───── Dataset content ─────

(** ** The page allocator (memory.c) *)

Definition memory_alloc_page : M kmem Z :=
  s ← get;
  if free_list s =? 0 then
    panic "No Available Free Space: Probably Caused by Infinite Access to Non-Permitted Page"
  else
    let physical_mem := free_list s in
    next ← load (free_list s);
    modify (set_free_list next) ;;
    mret physical_mem.

Definition memory_free_page (pp : Z) : M kmem unit :=
  s ← get;
  store pp (free_list s) ;;
  modify (set_free_list pp).

(** ** The heap (ezheap.c) *)

Definition heap_init (start end_ : Z) : M kmem unit :=
  cassert (start <? end_) ;;
  modify (set_heap start end_).

(** [(size + 16-1) / 16 * 16] in [size_t]. *)
Definition round16 (size : Z) : Z := u64 (size + 16 - 1) / 16 * 16.

Definition kmalloc (size0 : Z) : M kmem Z :=
  let size := round16 size0 in
  if PAGE_SIZE <? size then panic "heap alloc request too large"
  else
    s ← get;
    if size <=? u64 (heap_end s - heap_start s) then
      let e := heap_end s - size in
      modify (set_heap (heap_start s) e) ;;
      mret e
    else
      new_block ← memory_alloc_page;
      s1 ← get;
      if u64 (heap_end s1 - heap_start s1) <? PAGE_SIZE - size then
        let e := new_block + PAGE_SIZE - size in
        modify (set_heap new_block e) ;;
        mret e
      else mret new_block.

(** [memset(ptr, 0, n)] on an 8-byte aligned block: whole words first, then the
    low bytes of a last partial word. *)
Fixpoint zero_words (n : nat) (a : Z) (m : gmap Z Z) : gmap Z Z :=
  match n with
  | O => m
  | S n' => zero_words n' (a + 8) (<[a := 0]> m)
  end.
Definition memset_zero (ptr n : Z) : M kmem unit :=
  modify (set_mem (fun m =>
    let m1 := zero_words (Z.to_nat (n / 8)) ptr m in
    let a := ptr + 8 * (n / 8) in
    if n mod 8 =? 0 then m1
    else <[a := rd m1 a / 2 ^ (8 * (n mod 8)) * 2 ^ (8 * (n mod 8))]> m1)).

Definition kcalloc (n size : Z) : M kmem Z :=
  if SIZE_MAX / size <? n then panic "heap alloc request too large"
  else
    ptr ← kmalloc (u64 (n * size));
    memset_zero ptr (u64 (n * size)) ;;
    mret ptr.

Definition krealloc (ptr size : Z) : M kmem Z := panic "krealloc not implemented".
Definition kfree (ptr : Z) : M kmem unit := mret tt.

(** ** The free list as a list of pages *)

Fixpoint chain (m : gmap Z Z) (p : Z) (l : list Z) : Prop :=
  match l with
  | [] => p = 0
  | x :: l' => p = x /\ x <> 0 /\ chain m (rd m x) l'
  end.

Lemma chain_frame m m' p l :
  (forall x, x ∈ l -> rd m' x = rd m x) -> chain m p l -> chain m' p l.
Proof.
  revert p. induction l as [|x l IH]; intros p Hf; simpl; [done|].
  intros (-> & Hx & Hc). split_and!; [done|done|].
  rewrite (Hf x) by set_solver. apply IH; [|done]. intros. apply Hf. set_solver.
Qed.

(** A page frame: aligned, not the null page, inside 56-bit physical memory. *)
Definition page_ok (p : Z) : Prop := p mod PAGE_SIZE = 0 /\ 0 < p /\ p < 2 ^ 56.

Record pool (s : kmem) (l : list Z) : Prop := {
  pool_chain : chain (mem s) (free_list s) l;
  pool_nodup : NoDup l;
  pool_pages : Forall page_ok l
}.

Lemma alloc_page_spec s p l :
  pool s (p :: l) ->
  memory_alloc_page s = Ok (p, set_free_list (rd (mem s) p) s) /\
  pool (set_free_list (rd (mem s) p) s) l.
Proof.
  intros [(Hp & Hne & Hc) Hnd Hf]. split.
  - unfold memory_alloc_page. rewrite bind_run. simpl.
    rewrite Hp. destruct (Z.eqb_spec p 0); [done|]. reflexivity.
  - constructor; simpl; [done | by inversion Hnd | by inversion Hf].
Qed.

Lemma alloc_page_empty s :
  pool s [] -> exists msg, memory_alloc_page s = Panic msg.
Proof.
  intros [Hp _ _]. simpl in Hp. unfold memory_alloc_page. rewrite bind_run. simpl.
  rewrite Hp. simpl. by eexists.
Qed.

Lemma free_page_spec s p l :
  pool s l -> page_ok p -> p ∉ l ->
  exists s', memory_free_page p s = Ok (tt, s') /\ pool s' (p :: l) /\
    heap_start s' = heap_start s /\ heap_end s' = heap_end s /\
    forall a, a <> p -> rd (mem s') a = rd (mem s) a.
Proof.
  intros [Hc Hnd Hf] Hp Hni. eexists. split; [reflexivity|]. simpl. split.
  - constructor; simpl; [|by constructor|by constructor].
    split_and!; [done | destruct Hp; lia |].
    rewrite rd_insert_eq. eapply chain_frame; [|done].
    intros x Hx. apply rd_insert_ne. set_solver.
  - split_and!; [done|done|]. intros. by apply rd_insert_ne.
Qed.

(** ** Heap lemmas *)

Record heap_wf (s : kmem) : Prop := {
  hw_lo : 0 <= heap_start s;
  hw_le : heap_start s <= heap_end s;
  hw_hi : heap_end s < 2 ^ 57;
  hw_al : heap_end s mod 16 = 0
}.

(** The current block is at most a page, and a whole page only when it is an
    aligned one. *)
Definition heap_paged (s : kmem) : Prop :=
  heap_end s - heap_start s <= PAGE_SIZE /\
  (heap_end s - heap_start s = PAGE_SIZE -> heap_start s mod PAGE_SIZE = 0).

Lemma heap_room s :
  heap_wf s -> u64 (heap_end s - heap_start s) = heap_end s - heap_start s.
Proof. intros []. apply u64_small. lia. Qed.

Lemma round16_spec size :
  0 <= size < 2 ^ 64 - 16 ->
  round16 size mod 16 = 0 /\ size <= round16 size < size + 16.
Proof. unfold round16. intros. wrap_lia. Qed.

(** ** Memory regions *)

Definition region : Type := Z * Z. (* address, size *)

Definition disj (r1 r2 : region) : Prop :=
  r1.1 + r1.2 <= r2.1 \/ r2.1 + r2.2 <= r1.1.

#[global] Instance disj_sym : Symmetric disj.
Proof. intros r1 r2 [?|?]; [by right|by left]. Qed.

Fixpoint pairwise (rs : list region) : Prop :=
  match rs with
  | [] => True
  | r :: rs' => Forall (disj r) rs' /\ pairwise rs'
  end.

#[global] Instance pairwise_perm : Proper (Permutation ==> iff) pairwise.
Proof.
  assert (H : forall l1 l2, Permutation l1 l2 -> pairwise l1 -> pairwise l2).
  { induction 1; simpl.
    - done.
    - intros [Hf Hp]. split; [|by apply IHPermutation]. by rewrite <- H.
    - intros [Hf1 [Hf2 Hp]]. apply Forall_cons_1 in Hf1 as [Hd Hf1].
      split_and!; [|done|done]. constructor; [by symmetry|done].
    - auto. }
  intros l1 l2 Hp. split; apply H; [done|by symmetry].
Qed.

(** Replacing a region by disjoint parts of it keeps the regions disjoint. *)
Lemma pairwise_shrink r rs parts :
  pairwise (r :: rs) -> pairwise parts ->
  Forall (fun q => r.1 <= q.1 /\ q.1 + q.2 <= r.1 + r.2) parts ->
  pairwise (parts ++ rs).
Proof.
  intros [Hf Hp]. induction parts as [|q parts IH]; simpl; [done|].
  intros [Hq Hps] Hin. apply Forall_cons_1 in Hin as [Hin1 Hin].
  split; [|by apply IH]. apply Forall_app. split; [done|].
  eapply Forall_impl; [done|]. intros x [?|?]; [left|right]; simpl in *; lia.
Qed.

Lemma pairwise_swap r1 r2 rs : pairwise (r1 :: r2 :: rs) -> pairwise (r2 :: r1 :: rs).
Proof. apply pairwise_perm. constructor. Qed.

Lemma pairwise_middle h r rs1 rs2 :
  pairwise (h :: r :: rs1 ++ rs2) -> pairwise (h :: rs1 ++ r :: rs2).
Proof. apply pairwise_perm. constructor. symmetry. apply Permutation_middle. Qed.

Lemma pairwise_drop r rs : pairwise (r :: rs) -> pairwise rs.
Proof. by intros [_ ?]. Qed.

(** The regions the kernel's allocators account for: what is left of the
    current heap block, the free pages, and the blocks handed out. *)
Definition page_region (p : Z) : region := (p, PAGE_SIZE).
Definition heap_region (s : kmem) : region := (heap_start s, heap_end s - heap_start s).
Definition regions (s : kmem) (l : list Z) (blocks : list region) : list region :=
  heap_region s :: (page_region <$> l) ++ blocks.

(** The invariant of the two allocators, with [blocks] the blocks in use. *)
Record alloc_inv (s : kmem) (l : list Z) (blocks : list region) : Prop := {
  ai_pool : pool s l;
  ai_heap : heap_wf s;
  ai_disj : pairwise (regions s l blocks)
}.

Definition in_bounds (size : Z) : Prop := 0 <= size < 2 ^ 64 - 16.

Lemma sub_aligned e r : e mod 16 = 0 -> r mod 16 = 0 -> (e - r) mod 16 = 0.
Proof. wrap_lia. Qed.
Lemma page_end_aligned p r :
  p mod PAGE_SIZE = 0 -> r mod 16 = 0 -> (p + PAGE_SIZE - r) mod 16 = 0.
Proof. unfold PAGE_SIZE. wrap_lia. Qed.
Lemma page_aligned_16 p : p mod PAGE_SIZE = 0 -> p mod 16 = 0.
Proof. unfold PAGE_SIZE. wrap_lia. Qed.
#[export] Hint Resolve sub_aligned page_aligned_16 page_end_aligned : kern.

(** The heap part of a request that fits in the current block. *)
Lemma kmalloc_fits s l blocks size :
  alloc_inv s l blocks -> in_bounds size ->
  round16 size <= PAGE_SIZE -> round16 size <= heap_end s - heap_start s ->
  kmalloc size s =
    Ok (heap_end s - round16 size, set_heap (heap_start s) (heap_end s - round16 size) s) /\
  alloc_inv (set_heap (heap_start s) (heap_end s - round16 size) s) l
    ((heap_end s - round16 size, round16 size) :: blocks).
Proof.
  intros [[Hc Hnd Hpg] Hh Hd] Hsz Hone Hfit. pose proof (round16_spec size Hsz) as [Hm Hr].
  pose proof (heap_room s Hh) as Hroom. destruct Hh.
  unfold in_bounds, PAGE_SIZE in *. split.
  - unfold kmalloc, PAGE_SIZE. destruct (Z.ltb_spec 4096 (round16 size)); [lia|].
    rewrite bind_run. simpl. rewrite Hroom.
    destruct (Z.leb_spec (round16 size) (heap_end s - heap_start s)); [done|lia].
  - constructor.
    + by constructor.
    + constructor; unfold PAGE_SIZE; simpl; try lia. auto with kern.
    + unfold regions in *. apply pairwise_middle.
      apply (pairwise_shrink (heap_region s) _
        [heap_region (set_heap (heap_start s) (heap_end s - round16 size) s);
         (heap_end s - round16 size, round16 size)]); [done| |].
      * simpl. split_and!; [|done|done]. constructor; [left; simpl; lia|done].
      * repeat constructor; simpl; lia.
Qed.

─────

▶ [Aim of the exercise]: Which lines run from the one holding "intros [(Hp & Hne & Hc) Hnd Hf]. split." through the one holding "heap_wf s ->" in the records above? Repeat them exactly, both included, and nothing more.

▶ [Exercise solution]:
  intros [(Hp & Hne & Hc) Hnd Hf]. split.
  - unfold memory_alloc_page. rewrite bind_run. simpl.
    rewrite Hp. destruct (Z.eqb_spec p 0); [done|]. reflexivity.
  - constructor; simpl; [done | by inversion Hnd | by inversion Hf].
Qed.

Lemma alloc_page_empty s :
  pool s [] -> exists msg, memory_alloc_page s = Panic msg.
Proof.
  intros [Hp _ _]. simpl in Hp. unfold memory_alloc_page. rewrite bind_run. simpl.
  rewrite Hp. simpl. by eexists.
Qed.

Lemma free_page_spec s p l :
  pool s l -> page_ok p -> p ∉ l ->
  exists s', memory_free_page p s = Ok (tt, s') /\ pool s' (p :: l) /\
    heap_start s' = heap_start s /\ heap_end s' = heap_end s /\
    forall a, a <> p -> rd (mem s') a = rd (mem s) a.
Proof.
  intros [Hc Hnd Hf] Hp Hni. eexists. split; [reflexivity|]. simpl. split.
  - constructor; simpl; [|by constructor|by constructor].
    split_and!; [done | destruct Hp; lia |].
    rewrite rd_insert_eq. eapply chain_frame; [|done].
    intros x Hx. apply rd_insert_ne. set_solver.
  - split_and!; [done|done|]. intros. by apply rd_insert_ne.
Qed.

(** ** Heap lemmas *)

Record heap_wf (s : kmem) : Prop := {
  hw_lo : 0 <= heap_start s;
  hw_le : heap_start s <= heap_end s;
  hw_hi : heap_end s < 2 ^ 57;
  hw_al : heap_end s mod 16 = 0
}.

(** The current block is at most a page, and a whole page only when it is an
    aligned one. *)
Definition heap_paged (s : kmem) : Prop :=
  heap_end s - heap_start s <= PAGE_SIZE /\
  (heap_end s - heap_start s = PAGE_SIZE -> heap_start s mod PAGE_SIZE = 0).

Lemma heap_room s :
  heap_wf s -> u64 (heap_end s - heap_start s) = heap_end s - heap_start s.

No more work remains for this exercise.